[SUPPLIED RECORDS]:
*** Block opens ***

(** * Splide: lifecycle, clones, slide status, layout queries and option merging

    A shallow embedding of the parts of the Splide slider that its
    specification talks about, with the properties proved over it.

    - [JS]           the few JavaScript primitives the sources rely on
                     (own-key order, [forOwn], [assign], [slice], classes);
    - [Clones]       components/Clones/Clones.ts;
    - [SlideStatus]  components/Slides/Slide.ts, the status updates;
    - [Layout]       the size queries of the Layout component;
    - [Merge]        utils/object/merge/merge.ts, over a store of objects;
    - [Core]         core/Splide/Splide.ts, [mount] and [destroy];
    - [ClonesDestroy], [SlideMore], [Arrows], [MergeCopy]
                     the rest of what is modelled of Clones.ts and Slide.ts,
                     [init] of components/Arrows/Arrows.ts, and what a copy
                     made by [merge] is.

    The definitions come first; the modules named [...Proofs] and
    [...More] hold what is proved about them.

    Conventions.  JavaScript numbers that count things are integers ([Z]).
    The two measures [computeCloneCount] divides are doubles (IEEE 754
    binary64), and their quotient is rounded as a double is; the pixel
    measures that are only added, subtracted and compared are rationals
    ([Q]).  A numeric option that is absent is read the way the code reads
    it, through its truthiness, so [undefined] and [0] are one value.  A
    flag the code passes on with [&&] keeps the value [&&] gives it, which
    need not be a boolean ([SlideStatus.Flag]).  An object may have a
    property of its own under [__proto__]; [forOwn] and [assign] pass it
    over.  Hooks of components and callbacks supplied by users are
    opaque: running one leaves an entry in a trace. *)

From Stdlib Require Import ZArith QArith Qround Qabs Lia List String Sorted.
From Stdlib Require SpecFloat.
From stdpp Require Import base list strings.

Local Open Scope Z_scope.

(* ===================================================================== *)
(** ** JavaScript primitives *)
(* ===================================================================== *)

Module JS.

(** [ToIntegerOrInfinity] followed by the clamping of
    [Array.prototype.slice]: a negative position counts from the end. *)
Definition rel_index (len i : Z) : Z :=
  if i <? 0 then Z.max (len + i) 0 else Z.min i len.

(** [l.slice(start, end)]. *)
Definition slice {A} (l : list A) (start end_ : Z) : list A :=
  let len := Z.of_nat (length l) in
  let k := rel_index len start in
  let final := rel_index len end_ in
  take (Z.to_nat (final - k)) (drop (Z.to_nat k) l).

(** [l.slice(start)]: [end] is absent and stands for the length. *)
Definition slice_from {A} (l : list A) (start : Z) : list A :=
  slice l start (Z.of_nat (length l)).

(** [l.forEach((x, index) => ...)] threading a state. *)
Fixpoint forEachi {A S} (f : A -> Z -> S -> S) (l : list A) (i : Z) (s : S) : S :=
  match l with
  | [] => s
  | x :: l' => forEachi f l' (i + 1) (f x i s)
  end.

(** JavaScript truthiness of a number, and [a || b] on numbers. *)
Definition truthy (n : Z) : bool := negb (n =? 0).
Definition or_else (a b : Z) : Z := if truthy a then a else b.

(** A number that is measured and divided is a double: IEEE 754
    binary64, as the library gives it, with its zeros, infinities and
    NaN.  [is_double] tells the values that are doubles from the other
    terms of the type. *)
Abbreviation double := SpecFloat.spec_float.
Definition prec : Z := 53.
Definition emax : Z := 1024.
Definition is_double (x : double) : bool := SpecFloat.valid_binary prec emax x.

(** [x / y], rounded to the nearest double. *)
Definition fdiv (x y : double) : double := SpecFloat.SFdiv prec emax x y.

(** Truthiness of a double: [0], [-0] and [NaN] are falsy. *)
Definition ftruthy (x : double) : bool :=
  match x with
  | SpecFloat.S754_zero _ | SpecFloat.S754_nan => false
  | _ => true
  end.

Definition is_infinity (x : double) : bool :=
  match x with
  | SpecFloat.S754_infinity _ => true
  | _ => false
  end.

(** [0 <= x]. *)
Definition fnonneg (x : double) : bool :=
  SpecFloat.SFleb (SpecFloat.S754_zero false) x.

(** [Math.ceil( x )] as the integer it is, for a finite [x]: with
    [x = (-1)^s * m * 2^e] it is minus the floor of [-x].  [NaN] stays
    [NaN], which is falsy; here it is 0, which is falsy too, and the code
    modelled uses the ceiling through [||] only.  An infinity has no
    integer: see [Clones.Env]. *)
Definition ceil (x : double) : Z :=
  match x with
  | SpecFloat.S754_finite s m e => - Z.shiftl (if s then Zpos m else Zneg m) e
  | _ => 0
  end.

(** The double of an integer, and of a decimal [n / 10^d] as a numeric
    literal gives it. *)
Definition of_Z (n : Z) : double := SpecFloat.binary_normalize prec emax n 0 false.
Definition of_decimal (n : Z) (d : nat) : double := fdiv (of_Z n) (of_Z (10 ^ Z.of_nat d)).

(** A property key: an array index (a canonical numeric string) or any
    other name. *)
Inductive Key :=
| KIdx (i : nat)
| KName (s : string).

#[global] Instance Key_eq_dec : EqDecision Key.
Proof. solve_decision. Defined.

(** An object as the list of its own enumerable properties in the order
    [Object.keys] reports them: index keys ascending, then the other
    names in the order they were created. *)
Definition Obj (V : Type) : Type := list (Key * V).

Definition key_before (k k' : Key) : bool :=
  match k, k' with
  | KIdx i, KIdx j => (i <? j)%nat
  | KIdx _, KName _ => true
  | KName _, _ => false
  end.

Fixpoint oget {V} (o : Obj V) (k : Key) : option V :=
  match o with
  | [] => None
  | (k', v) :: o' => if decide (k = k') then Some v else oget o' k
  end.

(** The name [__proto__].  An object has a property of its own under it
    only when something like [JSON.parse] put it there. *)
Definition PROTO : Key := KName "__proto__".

*** Block closes ***
*** Block opens ***

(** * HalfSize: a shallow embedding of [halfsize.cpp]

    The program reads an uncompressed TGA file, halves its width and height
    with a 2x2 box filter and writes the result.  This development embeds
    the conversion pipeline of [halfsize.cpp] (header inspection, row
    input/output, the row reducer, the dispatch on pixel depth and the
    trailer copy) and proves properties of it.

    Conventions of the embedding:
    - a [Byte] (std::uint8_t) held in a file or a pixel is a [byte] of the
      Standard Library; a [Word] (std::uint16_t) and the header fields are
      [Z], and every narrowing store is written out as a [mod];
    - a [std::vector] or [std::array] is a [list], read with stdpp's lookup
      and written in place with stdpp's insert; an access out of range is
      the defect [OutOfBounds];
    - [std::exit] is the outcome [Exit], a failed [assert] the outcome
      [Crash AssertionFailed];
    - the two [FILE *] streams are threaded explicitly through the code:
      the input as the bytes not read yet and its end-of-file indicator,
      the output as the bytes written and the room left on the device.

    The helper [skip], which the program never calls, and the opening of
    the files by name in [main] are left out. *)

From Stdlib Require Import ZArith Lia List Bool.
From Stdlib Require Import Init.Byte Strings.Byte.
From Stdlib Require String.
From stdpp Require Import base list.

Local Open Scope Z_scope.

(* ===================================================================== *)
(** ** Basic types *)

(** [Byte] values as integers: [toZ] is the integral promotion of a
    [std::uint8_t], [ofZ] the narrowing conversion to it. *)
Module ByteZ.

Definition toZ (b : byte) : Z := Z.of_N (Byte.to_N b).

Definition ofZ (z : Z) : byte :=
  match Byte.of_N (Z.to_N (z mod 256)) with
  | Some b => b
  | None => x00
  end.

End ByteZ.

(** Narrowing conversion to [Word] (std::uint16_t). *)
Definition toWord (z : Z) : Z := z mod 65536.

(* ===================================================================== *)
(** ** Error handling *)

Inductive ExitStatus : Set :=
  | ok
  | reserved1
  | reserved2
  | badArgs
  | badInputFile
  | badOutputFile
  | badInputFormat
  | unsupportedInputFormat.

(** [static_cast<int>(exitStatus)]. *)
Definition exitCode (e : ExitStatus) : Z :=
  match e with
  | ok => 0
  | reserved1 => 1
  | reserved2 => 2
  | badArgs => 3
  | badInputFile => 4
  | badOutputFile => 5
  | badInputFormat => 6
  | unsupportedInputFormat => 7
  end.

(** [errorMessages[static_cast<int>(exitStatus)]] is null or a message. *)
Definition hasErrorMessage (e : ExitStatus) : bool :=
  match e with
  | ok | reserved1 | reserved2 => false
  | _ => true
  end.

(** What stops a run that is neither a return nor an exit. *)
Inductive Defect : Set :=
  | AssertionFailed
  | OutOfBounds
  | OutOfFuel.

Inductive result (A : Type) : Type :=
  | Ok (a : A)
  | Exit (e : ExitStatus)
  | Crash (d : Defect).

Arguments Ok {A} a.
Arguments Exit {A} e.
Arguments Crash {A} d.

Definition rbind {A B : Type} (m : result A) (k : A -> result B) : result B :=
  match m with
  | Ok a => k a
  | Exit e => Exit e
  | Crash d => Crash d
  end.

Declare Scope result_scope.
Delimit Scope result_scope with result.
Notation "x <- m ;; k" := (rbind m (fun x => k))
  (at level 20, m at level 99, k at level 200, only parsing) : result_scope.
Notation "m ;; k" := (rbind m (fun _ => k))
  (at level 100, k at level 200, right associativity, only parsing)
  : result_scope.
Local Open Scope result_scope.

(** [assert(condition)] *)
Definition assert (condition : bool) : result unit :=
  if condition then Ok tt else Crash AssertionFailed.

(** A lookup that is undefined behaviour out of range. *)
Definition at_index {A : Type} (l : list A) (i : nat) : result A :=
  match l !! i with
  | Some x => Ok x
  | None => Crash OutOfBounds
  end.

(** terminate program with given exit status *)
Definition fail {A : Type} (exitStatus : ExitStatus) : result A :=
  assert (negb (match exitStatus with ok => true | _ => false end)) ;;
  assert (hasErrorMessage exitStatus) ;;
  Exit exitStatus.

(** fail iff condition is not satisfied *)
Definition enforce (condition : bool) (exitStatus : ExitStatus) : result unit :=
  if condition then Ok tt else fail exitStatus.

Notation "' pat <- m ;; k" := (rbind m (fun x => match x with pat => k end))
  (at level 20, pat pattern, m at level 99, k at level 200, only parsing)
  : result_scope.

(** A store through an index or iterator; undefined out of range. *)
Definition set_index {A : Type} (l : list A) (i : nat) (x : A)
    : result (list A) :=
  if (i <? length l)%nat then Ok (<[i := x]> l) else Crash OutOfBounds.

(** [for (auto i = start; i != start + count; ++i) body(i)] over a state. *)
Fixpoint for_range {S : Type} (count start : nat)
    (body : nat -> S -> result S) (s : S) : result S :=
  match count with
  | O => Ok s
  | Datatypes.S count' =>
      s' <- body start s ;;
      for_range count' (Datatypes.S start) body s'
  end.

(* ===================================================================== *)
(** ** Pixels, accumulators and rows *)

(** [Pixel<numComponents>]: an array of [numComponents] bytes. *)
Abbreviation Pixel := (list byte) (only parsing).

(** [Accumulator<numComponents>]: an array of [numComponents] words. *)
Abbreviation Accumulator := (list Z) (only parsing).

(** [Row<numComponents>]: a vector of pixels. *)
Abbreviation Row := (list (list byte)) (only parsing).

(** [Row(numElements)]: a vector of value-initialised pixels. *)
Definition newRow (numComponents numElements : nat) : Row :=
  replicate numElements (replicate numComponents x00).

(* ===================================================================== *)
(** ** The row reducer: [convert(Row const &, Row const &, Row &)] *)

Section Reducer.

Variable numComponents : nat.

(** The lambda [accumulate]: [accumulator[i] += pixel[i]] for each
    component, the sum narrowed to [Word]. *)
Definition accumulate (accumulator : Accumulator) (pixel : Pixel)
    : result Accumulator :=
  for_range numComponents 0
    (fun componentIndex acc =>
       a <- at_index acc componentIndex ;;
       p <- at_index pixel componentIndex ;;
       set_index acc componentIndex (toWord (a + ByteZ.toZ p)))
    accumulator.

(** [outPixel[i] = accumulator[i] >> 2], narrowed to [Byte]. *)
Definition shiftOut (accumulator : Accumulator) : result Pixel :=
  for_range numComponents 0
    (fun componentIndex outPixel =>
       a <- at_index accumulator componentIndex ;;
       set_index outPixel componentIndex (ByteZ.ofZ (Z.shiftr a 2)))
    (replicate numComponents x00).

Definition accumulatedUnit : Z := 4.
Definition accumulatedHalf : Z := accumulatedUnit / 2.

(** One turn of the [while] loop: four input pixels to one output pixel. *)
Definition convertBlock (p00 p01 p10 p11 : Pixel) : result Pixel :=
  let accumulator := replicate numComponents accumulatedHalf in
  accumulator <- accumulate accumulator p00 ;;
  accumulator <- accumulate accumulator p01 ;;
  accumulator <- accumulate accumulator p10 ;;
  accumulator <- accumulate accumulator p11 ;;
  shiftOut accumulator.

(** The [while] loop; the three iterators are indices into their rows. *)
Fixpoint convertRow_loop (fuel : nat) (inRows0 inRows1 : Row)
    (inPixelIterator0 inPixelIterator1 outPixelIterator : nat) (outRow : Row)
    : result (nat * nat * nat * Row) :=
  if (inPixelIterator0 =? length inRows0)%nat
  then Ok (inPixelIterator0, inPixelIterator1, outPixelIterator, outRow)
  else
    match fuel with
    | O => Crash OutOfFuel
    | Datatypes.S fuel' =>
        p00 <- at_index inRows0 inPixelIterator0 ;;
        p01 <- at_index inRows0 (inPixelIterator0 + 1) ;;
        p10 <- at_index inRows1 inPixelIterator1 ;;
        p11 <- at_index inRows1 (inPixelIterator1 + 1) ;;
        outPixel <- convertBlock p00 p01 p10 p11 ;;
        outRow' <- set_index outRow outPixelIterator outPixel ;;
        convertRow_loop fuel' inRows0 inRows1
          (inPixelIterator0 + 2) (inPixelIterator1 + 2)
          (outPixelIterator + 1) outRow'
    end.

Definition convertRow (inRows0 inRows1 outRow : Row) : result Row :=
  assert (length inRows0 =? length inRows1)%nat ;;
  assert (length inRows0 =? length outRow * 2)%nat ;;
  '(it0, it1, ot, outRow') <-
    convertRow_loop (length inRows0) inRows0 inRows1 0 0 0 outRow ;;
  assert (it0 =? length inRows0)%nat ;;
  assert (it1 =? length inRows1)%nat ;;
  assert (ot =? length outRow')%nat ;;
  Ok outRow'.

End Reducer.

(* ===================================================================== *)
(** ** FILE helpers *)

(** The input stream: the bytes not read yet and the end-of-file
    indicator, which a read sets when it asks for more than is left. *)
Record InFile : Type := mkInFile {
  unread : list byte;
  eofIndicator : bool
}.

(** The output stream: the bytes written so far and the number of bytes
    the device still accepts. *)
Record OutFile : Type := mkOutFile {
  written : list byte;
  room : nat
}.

*** Block closes ***

Using the data above, reproduce exactly the lines from the line that contains "s' <- body start s ;;" through the line that contains "Abbreviation Pixel := (list", including both.

[RESPONSE BELOW]:
      s' <- body start s ;;
      for_range count' (Datatypes.S start) body s'
  end.

(* ===================================================================== *)
(** ** Pixels, accumulators and rows *)

(** [Pixel<numComponents>]: an array of [numComponents] bytes. *)
Abbreviation Pixel := (list byte) (only parsing).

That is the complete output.